* [Brief]: Repeat back every line of the data, exactly.

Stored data

(* ===== verification/InlineSpans.v ===== *)
(** * Inline code spans: what the entity reconciler annotates

    The one styling entity of [Editor.tsx] is [inlineCode], with the
    pattern [/`([^`]+)`/g].  A text made of segments, each a run of plain
    characters followed by a backtick-delimited code run, and a plain tail
    ([spans_text]), is scanned by the reconciler's [do ... while] loop
    ([InlineEntities.scan_entities]) segment by segment: every [exec]
    finds the next code span, and the last one finds none and resets
    [lastIndex].  Each span, backticks included, gets an entity of its
    own, created in order ([span_entities]).  Here "plain" means "without
    a backtick": a lone backtick in the tail is not covered. *)

From S2P Require Import Prelude Draft Regex DraftUtils InlineEntities.

Definition tick : ascii := "`".

(** A run of plain characters followed by a code span. *)
Record Segment := mkSegment {
  seg_plain : list ascii;
  seg_code : list ascii;
}.

Definition seg_text (sg : Segment) : list ascii := seg_plain sg ++ tick :: seg_code sg ++ [tick].

Definition seg_ok (sg : Segment) : Prop :=
  tick ∉ seg_plain sg /\ tick ∉ seg_code sg /\ seg_code sg <> [].

Definition spans_text (segs : list Segment) (tail : list ascii) : list ascii :=
  mjoin (seg_text <$> segs) ++ tail.

(** The entity of each character of the segments, the [i]-th span
    carrying the key [k + i]. *)
Fixpoint span_entities (k : nat) (segs : list Segment) : list (option nat) :=
  match segs with
  | [] => []
  | sg :: segs' =>
      replicate (length (seg_plain sg)) None ++ replicate (length (seg_code sg) + 2) (Some k) ++
      span_entities (S k) segs'
  end.

(** ** The pattern on segments *)

Lemma match_inline_not_tick c s pos g :
  c <> tick -> match_here (re_atoms inlineCode_pattern) (c :: s) pos g = None.
Proof. intros Hc. simpl. by rewrite bool_decide_false. Qed.

Lemma match_inline_span code rest pos g :
  code <> [] -> tick ∉ code ->
  match_here (re_atoms inlineCode_pattern) (tick :: code ++ tick :: rest) pos g =
    Some (pos + length code + 2, (Some (S pos), Some (S pos + length code)))%nat.
Proof.
  intros Hne Hnt. cbn [re_atoms inlineCode_pattern match_here]. rewrite bool_decide_true by done.
  cbn [match_here fst snd].
  rewrite (run_not_app ["`"%char] code tick rest)
    by (unfold tick in *; try apply Forall_forall; set_solver).
  destruct code as [|x code']; [done|]. cbn [length try_lengths].
  simpl. rewrite drop_app_length. simpl.
  repeat f_equal; lia.
Qed.

Lemma search_inline_none s i : tick ∉ s -> search (re_atoms inlineCode_pattern) s i = None.
Proof.
  revert i. induction s as [|x s IH]; intros i Hs; [done|]. simpl.
  rewrite bool_decide_false by (intros ->; apply Hs; unfold tick; set_solver).
  apply IH. set_solver.
Qed.

Lemma search_inline_segment sg rest i :
  seg_ok sg ->
  search (re_atoms inlineCode_pattern) (seg_text sg ++ rest) i =
    Some ((i + length (seg_plain sg))%nat,
          (i + length (seg_plain sg) + length (seg_code sg) + 2)%nat,
          (Some (S (i + length (seg_plain sg))), Some (S (i + length (seg_plain sg)) + length (seg_code sg))%nat)).
Proof.
  destruct sg as [p cd]. unfold seg_text, seg_ok. cbn [seg_plain seg_code]. intros (Hp & Hc & Hne).
  rewrite <- app_assoc. cbn [app]. rewrite <- (app_assoc cd [tick] rest). cbn [app].
  rewrite search_skip.
  - apply search_here. by rewrite match_inline_span.
  - intros j Hj. destruct (lookup_lt_is_Some_2 p j) as [y Hy]; [done|].
    rewrite (drop_S p y j Hy). cbn [app]. apply match_inline_not_tick.
    intros ->. apply Hp. by eapply list_elem_of_lookup_2.
Qed.

Lemma length_seg_text sg :
  length (seg_text sg) = (length (seg_plain sg) + length (seg_code sg) + 2)%nat.
Proof. unfold seg_text. rewrite length_app. simpl. rewrite length_app. simpl. lia. Qed.

(** [exec] from [lastIndex = l] finds the code span of the segment that
    starts at [l], and moves [lastIndex] past it. *)
Lemma exec_inline_segment l text sg rest :
  seg_ok sg -> drop l text = seg_text sg ++ rest ->
  exists m, exec (set_lastIndex inlineCode_pattern l) text =
      (Some m, set_lastIndex inlineCode_pattern (l + length (seg_plain sg) + length (seg_code sg) + 2)) /\
    ex_index m = (l + length (seg_plain sg))%nat /\ length (ex_match m) = (length (seg_code sg) + 2)%nat.
Proof.
  intros Hok Hd. pose proof (f_equal length Hd) as HL.
  rewrite length_drop, length_app, length_seg_text in HL.
  unfold exec. cbn [set_lastIndex re_global re_lastIndex re_anchored re_atoms inlineCode_pattern].
  rewrite (proj2 (Nat.ltb_ge _ _)) by lia. rewrite Hd, search_inline_segment by done.
  eexists; split; [reflexivity|]. split; [done|]. simpl. rewrite length_take, length_drop. lia.
Qed.

(** On a tail without backtick, [exec] finds nothing and resets
    [lastIndex]. *)
Lemma exec_inline_tail l text tail :
  tick ∉ tail -> drop l text = tail ->
  exec (set_lastIndex inlineCode_pattern l) text = (None, set_lastIndex inlineCode_pattern O).
Proof.
  intros Ht Hd. unfold exec. cbn [set_lastIndex re_global re_lastIndex re_anchored re_atoms inlineCode_pattern].
  destruct (Nat.ltb_spec (length text) l); [done|]. rewrite Hd, search_inline_none by done. done.
Qed.

(** ** Applying an entity to a span of plain characters *)

Lemma entities_setEntity x (l : list CharacterMetadata) :
  cm_entity <$> (setEntity x <$> l) = replicate (length l) x.
Proof. induction l as [|c l IH]; [done|]. by rewrite !fmap_cons, IH. Qed.

Lemma entities_set_range (cs : list CharacterMetadata) E p q r x :
  cm_entity <$> cs = E ++ replicate p None ++ replicate q None ++ replicate r None ->
  cm_entity <$> update_range (setEntity x) cs (Z.of_nat (length E + p)) (Z.of_nat (length E + p + q)) =
    E ++ replicate p None ++ replicate q x ++ replicate r None.
Proof.
  intros H. pose proof (f_equal length H) as Hl.
  rewrite length_fmap, !length_app, !length_replicate in Hl.
  rewrite update_range_split by lia. rewrite !fmap_app, fmap_take, fmap_drop, H, entities_setEntity.
  rewrite length_take, length_drop.
  rewrite (app_assoc E (replicate p None)), take_app_length' by (rewrite length_app, length_replicate; lia).
  rewrite (app_assoc (E ++ replicate p None) (replicate q None)), drop_app_length'
    by (rewrite !length_app, !length_replicate; lia).
  rewrite <- !app_assoc. do 4 f_equal. lia.
Qed.

Lemma spans_text_cons sg segs tail :
  spans_text (sg :: segs) tail = seg_text sg ++ spans_text segs tail.
Proof. unfold spans_text. simpl. by rewrite app_assoc. Qed.

Lemma length_spans_text_cons sg segs tail :
  length (spans_text (sg :: segs) tail) =
    (length (seg_plain sg) + (length (seg_code sg) + 2) + length (spans_text segs tail))%nat.
Proof. rewrite spans_text_cons, length_app, length_seg_text. lia. Qed.

(** ** The reconciler's loop on a text made of segments *)

Section Scan.
Context (sel : SelectionState) (text : list ascii) (ty : string) (mu : Mutability).
Hypothesis Hkeys : anchorKey sel = focusKey sel.
Hypothesis Hfwd : isBackward sel = false.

* [Written response]:
(* ===== verification/InlineSpans.v ===== *)
(** * Inline code spans: what the entity reconciler annotates

    The one styling entity of [Editor.tsx] is [inlineCode], with the
    pattern [/`([^`]+)`/g].  A text made of segments, each a run of plain
    characters followed by a backtick-delimited code run, and a plain tail
    ([spans_text]), is scanned by the reconciler's [do ... while] loop
    ([InlineEntities.scan_entities]) segment by segment: every [exec]
    finds the next code span, and the last one finds none and resets
    [lastIndex].  Each span, backticks included, gets an entity of its
    own, created in order ([span_entities]).  Here "plain" means "without
    a backtick": a lone backtick in the tail is not covered. *)

From S2P Require Import Prelude Draft Regex DraftUtils InlineEntities.

Definition tick : ascii := "`".

(** A run of plain characters followed by a code span. *)
Record Segment := mkSegment {
  seg_plain : list ascii;
  seg_code : list ascii;
}.

Definition seg_text (sg : Segment) : list ascii := seg_plain sg ++ tick :: seg_code sg ++ [tick].

Definition seg_ok (sg : Segment) : Prop :=
  tick ∉ seg_plain sg /\ tick ∉ seg_code sg /\ seg_code sg <> [].

Definition spans_text (segs : list Segment) (tail : list ascii) : list ascii :=
  mjoin (seg_text <$> segs) ++ tail.

(** The entity of each character of the segments, the [i]-th span
    carrying the key [k + i]. *)
Fixpoint span_entities (k : nat) (segs : list Segment) : list (option nat) :=
  match segs with
  | [] => []
  | sg :: segs' =>
      replicate (length (seg_plain sg)) None ++ replicate (length (seg_code sg) + 2) (Some k) ++
      span_entities (S k) segs'
  end.

(** ** The pattern on segments *)

Lemma match_inline_not_tick c s pos g :
  c <> tick -> match_here (re_atoms inlineCode_pattern) (c :: s) pos g = None.
Proof. intros Hc. simpl. by rewrite bool_decide_false. Qed.

Lemma match_inline_span code rest pos g :
  code <> [] -> tick ∉ code ->
  match_here (re_atoms inlineCode_pattern) (tick :: code ++ tick :: rest) pos g =
    Some (pos + length code + 2, (Some (S pos), Some (S pos + length code)))%nat.
Proof.
  intros Hne Hnt. cbn [re_atoms inlineCode_pattern match_here]. rewrite bool_decide_true by done.
  cbn [match_here fst snd].
  rewrite (run_not_app ["`"%char] code tick rest)
    by (unfold tick in *; try apply Forall_forall; set_solver).
  destruct code as [|x code']; [done|]. cbn [length try_lengths].
  simpl. rewrite drop_app_length. simpl.
  repeat f_equal; lia.
Qed.

Lemma search_inline_none s i : tick ∉ s -> search (re_atoms inlineCode_pattern) s i = None.
Proof.
  revert i. induction s as [|x s IH]; intros i Hs; [done|]. simpl.
  rewrite bool_decide_false by (intros ->; apply Hs; unfold tick; set_solver).
  apply IH. set_solver.
Qed.

Lemma search_inline_segment sg rest i :
  seg_ok sg ->
  search (re_atoms inlineCode_pattern) (seg_text sg ++ rest) i =
    Some ((i + length (seg_plain sg))%nat,
          (i + length (seg_plain sg) + length (seg_code sg) + 2)%nat,
          (Some (S (i + length (seg_plain sg))), Some (S (i + length (seg_plain sg)) + length (seg_code sg))%nat)).
Proof.
  destruct sg as [p cd]. unfold seg_text, seg_ok. cbn [seg_plain seg_code]. intros (Hp & Hc & Hne).
  rewrite <- app_assoc. cbn [app]. rewrite <- (app_assoc cd [tick] rest). cbn [app].
  rewrite search_skip.
  - apply search_here. by rewrite match_inline_span.
  - intros j Hj. destruct (lookup_lt_is_Some_2 p j) as [y Hy]; [done|].
    rewrite (drop_S p y j Hy). cbn [app]. apply match_inline_not_tick.
    intros ->. apply Hp. by eapply list_elem_of_lookup_2.
Qed.

Lemma length_seg_text sg :
  length (seg_text sg) = (length (seg_plain sg) + length (seg_code sg) + 2)%nat.
Proof. unfold seg_text. rewrite length_app. simpl. rewrite length_app. simpl. lia. Qed.

(** [exec] from [lastIndex = l] finds the code span of the segment that
    starts at [l], and moves [lastIndex] past it. *)
Lemma exec_inline_segment l text sg rest :
  seg_ok sg -> drop l text = seg_text sg ++ rest ->
  exists m, exec (set_lastIndex inlineCode_pattern l) text =
      (Some m, set_lastIndex inlineCode_pattern (l + length (seg_plain sg) + length (seg_code sg) + 2)) /\
    ex_index m = (l + length (seg_plain sg))%nat /\ length (ex_match m) = (length (seg_code sg) + 2)%nat.
Proof.
  intros Hok Hd. pose proof (f_equal length Hd) as HL.
  rewrite length_drop, length_app, length_seg_text in HL.
  unfold exec. cbn [set_lastIndex re_global re_lastIndex re_anchored re_atoms inlineCode_pattern].
  rewrite (proj2 (Nat.ltb_ge _ _)) by lia. rewrite Hd, search_inline_segment by done.
  eexists; split; [reflexivity|]. split; [done|]. simpl. rewrite length_take, length_drop. lia.
Qed.

(** On a tail without backtick, [exec] finds nothing and resets
    [lastIndex]. *)
Lemma exec_inline_tail l text tail :
  tick ∉ tail -> drop l text = tail ->
  exec (set_lastIndex inlineCode_pattern l) text = (None, set_lastIndex inlineCode_pattern O).
Proof.
  intros Ht Hd. unfold exec. cbn [set_lastIndex re_global re_lastIndex re_anchored re_atoms inlineCode_pattern].
  destruct (Nat.ltb_spec (length text) l); [done|]. rewrite Hd, search_inline_none by done. done.
Qed.

(** ** Applying an entity to a span of plain characters *)

Lemma entities_setEntity x (l : list CharacterMetadata) :
  cm_entity <$> (setEntity x <$> l) = replicate (length l) x.
Proof. induction l as [|c l IH]; [done|]. by rewrite !fmap_cons, IH. Qed.

Lemma entities_set_range (cs : list CharacterMetadata) E p q r x :
  cm_entity <$> cs = E ++ replicate p None ++ replicate q None ++ replicate r None ->
  cm_entity <$> update_range (setEntity x) cs (Z.of_nat (length E + p)) (Z.of_nat (length E + p + q)) =
    E ++ replicate p None ++ replicate q x ++ replicate r None.
Proof.
  intros H. pose proof (f_equal length H) as Hl.
  rewrite length_fmap, !length_app, !length_replicate in Hl.
  rewrite update_range_split by lia. rewrite !fmap_app, fmap_take, fmap_drop, H, entities_setEntity.
  rewrite length_take, length_drop.
  rewrite (app_assoc E (replicate p None)), take_app_length' by (rewrite length_app, length_replicate; lia).
  rewrite (app_assoc (E ++ replicate p None) (replicate q None)), drop_app_length'
    by (rewrite !length_app, !length_replicate; lia).
  rewrite <- !app_assoc. do 4 f_equal. lia.
Qed.

Lemma spans_text_cons sg segs tail :
  spans_text (sg :: segs) tail = seg_text sg ++ spans_text segs tail.
Proof. unfold spans_text. simpl. by rewrite app_assoc. Qed.

Lemma length_spans_text_cons sg segs tail :
  length (spans_text (sg :: segs) tail) =
    (length (seg_plain sg) + (length (seg_code sg) + 2) + length (spans_text segs tail))%nat.
Proof. rewrite spans_text_cons, length_app, length_seg_text. lia. Qed.

(** ** The reconciler's loop on a text made of segments *)

Section Scan.
Context (sel : SelectionState) (text : list ascii) (ty : string) (mu : Mutability).
Hypothesis Hkeys : anchorKey sel = focusKey sel.
Hypothesis Hfwd : isBackward sel = false.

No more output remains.